▶ [WHAT YOU NEED TO DO]
Please return the lines below verbatim, beginning at the one that has "The first group" and stopping after the one that has "Definition readeflags_IF : K", and add no other lines.

▶ [LISTED RECORDS]
(** * Iran earthquake viewer: the data acquisition and caching layer

    A shallow embedding of [lib/api.ts] ([fetchEarthquakes], [cacheData],
    [getCachedData]) and of the filter handlers of the map and sidebar
    components, with the properties of the specification stated over it.

    Conventions.
    - A JavaScript [number] is modelled by the rational it denotes.  Every
      finite double is a rational and the comparisons [<], [>=] of finite
      doubles are the comparisons of those rationals, so nothing is rounded
      in what follows.  [undefined] (which converts to NaN) and [null] (which
      converts to 0) are kept apart in [JsVal].
    - Epoch milliseconds and HTTP status codes are integers ([Z]).
    - [localStorage] is a finite map from keys to the stored items.
    - A thrown value is an [Error] with its [name] and [message]; [await] on
      a rejected promise is a throw.  The text of the engine's own
      [TypeError]s is the one V8 prints. *)

From Stdlib Require Import ZArith QArith Qreduction Lia.
From Stdlib Require Import Strings.String Strings.Ascii.
From Stdlib Require Import DecimalString DecimalN.
From Stdlib Require Import Sorting.Sorted.
From stdpp Require Import gmap strings list.
(* ===== verification/Spinlock.v ===== *)
(** * Processors and spin locks (spinlock.c; cpuid, mycpu, myproc of proc.c)

    [acquire], [release], [holding], [pushcli] and [popcli] as the code of one
    processor, over the whole machine state. A processor that finds the lock
    taken spins with interrupts off until another processor stores 0 in it:
    run alone it hangs ([Hang]). How processors interleave inside these
    functions is the subject of the second half of the file, where
    [lock_step] runs the same code one shared-memory access at a time on any
    number of processors.

    The first group of lemmas gives each function's exact effect on the
    machine; [touch] is the effect of a balanced pushcli/popcli pair. *)
From S2P Require Import Prelude.
From S2P Require Import Kernel.

(** ** x86.h: the interrupt flag *)

Definition readeflags_IF : K bool := get (λ k, k.(hw).(eflags_if) k.(hw).(lapic)).

Definition write_IF (b : bool) (h : machine) : machine :=
  set_eflags_if (<[h.(lapic) := b]> h.(eflags_if)) h.

Definition cli : K unit := upd_hw (write_IF false).
Definition sti : K unit := upd_hw (write_IF true).

(** xchg(&lk->locked, newval) *)
Definition alter_lock (l : lockid) (f : spinlock → spinlock) (h : machine) : machine :=
  set_locks (<[l := f (h.(locks) l)]> h.(locks)) h.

▶ [REPLY]
    The first group of lemmas gives each function's exact effect on the
    machine; [touch] is the effect of a balanced pushcli/popcli pair. *)
From S2P Require Import Prelude.
From S2P Require Import Kernel.

(** ** x86.h: the interrupt flag *)

Definition readeflags_IF : K bool := get (λ k, k.(hw).(eflags_if) k.(hw).(lapic)).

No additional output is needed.